(** C3, at the nested text array [[["é"]]]: its one element is a wrapper of
    length 1 around the text "é", and flattening raises
    [UnicodeEncodeError] instead of returning one byte string; the
    transcoder drops the entry with a diagnostic. *)
Theorem convert_strings_non_ascii_text :
  wrapped_text (EList [Sample.e_acute]) = Some Sample.e_acute
  /\ _convert_strings_to_utf8 [EList [Sample.e_acute]]
     = Raise (UnicodeEncodeError
         "'ascii' codec can't encode character '\xe9' in position 0: ordinal not in range(128)")
  /\ convert_mat_to_hdf5 "out.hdf5"
       [("names"%string, VObjectArray [EList [Sample.e_acute]])]
     = mk_outcome []
         ["Could not convert names to UTF-8 strings: 'ascii' codec can't encode character '\xe9' in position 0: ordinal not in range(128)"%string]
         None.
Proof. repeat split. Qed.

(* ================================================================= *)
(** ** Entries that leave no dataset *)

Section Dropped.

Implicit Types (f : H5.file) (key : string) (value : pyvalue).

(** A turn that writes nothing and raises nothing only adds its lines in
    front of those of the rest of the loop. *)
Lemma convert_entries_quiet f entry lines (rest : container) :
  convert_entry f entry = mk_outcome f lines None ->
  convert_entries f (entry :: rest)
  = mk_outcome (dest (convert_entries f rest))
      (lines ++ printed (convert_entries f rest))
      (raised (convert_entries f rest)).
Proof.
  intros H. rewrite convert_entries_cons; now rewrite H.
Qed.

(** Such a turn leaves the file and the way the loop is left as they are
    in the container without the entry. *)
Lemma convert_entries_without f entry lines (before after : container) :
  (forall f', convert_entry f' entry = mk_outcome f' lines None) ->
  dest (convert_entries f (before ++ entry :: after))
  = dest (convert_entries f (before ++ after))
  /\ raised (convert_entries f (before ++ entry :: after))
     = raised (convert_entries f (before ++ after)).
Proof.
  intros H. rewrite !convert_entries_app.
  destruct (raised (convert_entries f before)); [now split|].
  cbn zeta. now rewrite (convert_entries_quiet _ _ _ _ (H _)).
Qed.

Lemma convert_entry_strings_raise f key (arr : list element) (e : exn) :
  is_metadata_key key = false ->
  _convert_strings_to_utf8 arr = Raise e ->
  convert_entry f (key, VObjectArray arr)
  = mk_outcome f [could_not_convert (mapped_key key) e] None.
Proof. intros Hk He. unfold convert_entry. now rewrite Hk, He. Qed.

Lemma convert_entry_other f key value :
  is_ndarray value = false ->
  is_str value = false ->
  convert_entry f (key, value) = mk_outcome f [] None.
Proof.
  intros Hnd Hstr. unfold convert_entry.
  destruct (is_metadata_key key); [reflexivity|].
  now destruct value.
Qed.

End Dropped.

(** C4 fails as stated: in [[["alpha", "extra"], ["beta"]]] the first
    element is not a wrapper of length 1, and flattening does not fail. *)
Lemma long_wrapper_is_flattened :
  ~ ((exists item,
        In item Sample.long_wrapper_names /\ wrapped_text item = None) ->
     exists e, _convert_strings_to_utf8 Sample.long_wrapper_names = Raise e).
Proof.
  intros H. destruct H as [e He].
  - exists (EList ["alpha"; "extra"]%string). split; [now left | reflexivity].
  - discriminate He.
Qed.

(** C4, amended: for every source container with a nested text array, under
    a key that is not a metadata key, of which some element has no item 0
    (an empty wrapper, an empty string, a value that cannot be indexed),
    flattening raises; the exception is caught in the turn of the loop,
    which prints one diagnostic naming the mapped key and the exception and
    creates no dataset; the loop goes on with the entries after it; the
    destination, and the way the conversion ends, are those of the container
    without the entry. *)
Theorem failed_strings_entry_is_dropped
    (output_name : string) (before after : container)
    (key : string) (arr : list element) :
  is_metadata_key key = false ->
  (exists item e, In item arr /\ getitem0 item = Raise e) ->
  exists e,
    _convert_strings_to_utf8 arr = Raise e
    /\ (forall f,
          convert_entry f (key, VObjectArray arr)
          = mk_outcome f [could_not_convert (mapped_key key) e] None)
    /\ (forall f,
          convert_entries f ((key, VObjectArray arr) :: after)
          = mk_outcome (dest (convert_entries f after))
              (could_not_convert (mapped_key key) e
                 :: printed (convert_entries f after))
              (raised (convert_entries f after)))
    /\ dest (convert_mat_to_hdf5 output_name (before ++ (key, VObjectArray arr) :: after))
       = dest (convert_mat_to_hdf5 output_name (before ++ after))
    /\ raised (convert_mat_to_hdf5 output_name (before ++ (key, VObjectArray arr) :: after))
       = raised (convert_mat_to_hdf5 output_name (before ++ after)).
Proof.
  intros Hk Hitem. destruct (convert_strings_raises _ Hitem) as [e He].
  exists e. split; [exact He|].
  pose proof (fun f => convert_entry_strings_raise f key arr e Hk He) as Hturn.
  split; [exact Hturn|]. split.
  - intros f. now rewrite (convert_entries_quiet _ _ _ _ (Hturn f)).
  - unfold convert_mat_to_hdf5. now apply convert_entries_without with (lines := [could_not_convert (mapped_key key) e]).
Qed.

Lemma failed_strings_entry_is_dropped_witness :
  exists e,
    _convert_strings_to_utf8 Sample.empty_wrapper_names = Raise e
    /\ (forall f,
          convert_entry f ("song01Name1"%string, VObjectArray Sample.empty_wrapper_names)
          = mk_outcome f [could_not_convert (mapped_key "song01Name1") e] None)
    /\ (forall f,
          convert_entries f
            [("song01Name1"%string, VObjectArray Sample.empty_wrapper_names);
             ("song01"%string, VArray Sample.song)]
          = mk_outcome
              (dest (convert_entries f [("song01"%string, VArray Sample.song)]))
              (could_not_convert (mapped_key "song01Name1") e
                 :: printed (convert_entries f [("song01"%string, VArray Sample.song)]))
              (raised (convert_entries f [("song01"%string, VArray Sample.song)])))
    /\ dest (convert_mat_to_hdf5 "out.hdf5"
               ([("__header__"%string, Sample.header)]
                  ++ ("song01Name1"%string, VObjectArray Sample.empty_wrapper_names)
                  :: [("song01"%string, VArray Sample.song)]))
       = dest (convert_mat_to_hdf5 "out.hdf5"
                 ([("__header__"%string, Sample.header)]
                    ++ [("song01"%string, VArray Sample.song)]))
    /\ raised (convert_mat_to_hdf5 "out.hdf5"
                 ([("__header__"%string, Sample.header)]
                    ++ ("song01Name1"%string, VObjectArray Sample.empty_wrapper_names)
                    :: [("song01"%string, VArray Sample.song)]))
       = raised (convert_mat_to_hdf5 "out.hdf5"
                   ([("__header__"%string, Sample.header)]
                      ++ [("song01"%string, VArray Sample.song)])).
Proof.
  apply (failed_strings_entry_is_dropped "out.hdf5"
           [("__header__"%string, Sample.header)]
           [("song01"%string, VArray Sample.song)]
           "song01Name1" Sample.empty_wrapper_names).
  - reflexivity.
  - exists (EList []), (IndexError "list index out of range").
    split; [simpl; auto | reflexivity].
Defined.

(** C8 fails as stated: an array of byte strings is neither an array of
    dtype object, nor a numeric array, nor a text scalar, and the
    transcoder creates a dataset for it. *)
Lemma byte_string_array_is_written :
  ~ (has_object_dtype (VArray Sample.labels) = false ->
     is_numeric_array (VArray Sample.labels) = false ->
     is_str (VArray Sample.labels) = false ->
     dest (convert_mat_to_hdf5 "out.hdf5" [("labels"%string, VArray Sample.labels)]) = []
     /\ printed (convert_mat_to_hdf5 "out.hdf5" [("labels"%string, VArray Sample.labels)]) = []).
Proof.
  intros H. destruct H as [Hdest _]; try reflexivity. discriminate Hdest.
Qed.

(** C8, amended: for every source entry whose value is neither an array (of
    any dtype) nor a text scalar, the turn of the loop creates no dataset,
    prints nothing and raises nothing, and the conversion of the container
    is that of the container without the entry. *)
Theorem other_value_is_skipped
    (output_name : string) (before after : container)
    (key : string) (value : pyvalue) :
  is_ndarray value = false ->
  is_str value = false ->
  (forall f, convert_entry f (key, value) = mk_outcome f [] None)
  /\ convert_mat_to_hdf5 output_name (before ++ (key, value) :: after)
     = convert_mat_to_hdf5 output_name (before ++ after).
Proof.
  intros Hnd Hstr.
  pose proof (fun f => convert_entry_other f key value Hnd Hstr) as Hturn.
  split; [exact Hturn|]. unfold convert_mat_to_hdf5.
  rewrite !convert_entries_app.
  destruct (raised (convert_entries [] before)); [reflexivity|].
  cbn zeta. now rewrite (convert_entries_quiet _ _ _ _ (Hturn _)).
Qed.

Lemma other_value_is_skipped_witness :
  (forall f, convert_entry f ("song01Fs"%string, VList ["a"%string]) = mk_outcome f [] None)
  /\ convert_mat_to_hdf5 "out.hdf5"
       ([("song01"%string, VArray Sample.song)]
          ++ ("song01Fs"%string, VList ["a"%string])
          :: [("song01Name1"%string, VObjectArray Sample.song_names)])
     = convert_mat_to_hdf5 "out.hdf5"
         ([("song01"%string, VArray Sample.song)]
            ++ [("song01Name1"%string, VObjectArray Sample.song_names)]).
Proof.
  apply (other_value_is_skipped "out.hdf5"
           [("song01"%string, VArray Sample.song)]
           [("song01Name1"%string, VObjectArray Sample.song_names)]
           "song01Fs" (VList ["a"%string])); reflexivity.
Defined.

(* ================================================================= *)
(** ** Source selection and the entry point *)

Section Selection.

Variable fs : filesystem.

Lemma scan_directory_no_input (source : string) (names : list string)
    (files : list mat_file) :
  (forall file_name, In file_name names -> is_input_name file_name = false) ->
  scan_directory fs source names files = Return files.
Proof.
  induction names as [|file_name names IH]; intros H; [reflexivity|].
  simpl. pose proof (H file_name (or_introl eq_refl)) as Hname.
  unfold is_input_name in Hname.
  destruct (endswith file_name "Imputed.mat"); simpl in Hname.
  - destruct (Re.match_song_imputed file_name); [discriminate|].
    apply IH. intros ? ?. apply H. now right.
  - apply IH. intros ? ?. apply H. now right.
Qed.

========

To do ▸
Gather and copy every line of the data in which the string "container" is found.

Answer to the problem ▸
Lemma convert_entries_quiet f entry lines (rest : container) :
    in the container without the entry. *)
Lemma convert_entries_without f entry lines (before after : container) :
(** C4, amended: for every source container with a nested text array, under
    destination, and the way the conversion ends, are those of the container
    (output_name : string) (before after : container)
    prints nothing and raises nothing, and the conversion of the container
    is that of the container without the entry. *)
    (output_name : string) (before after : container)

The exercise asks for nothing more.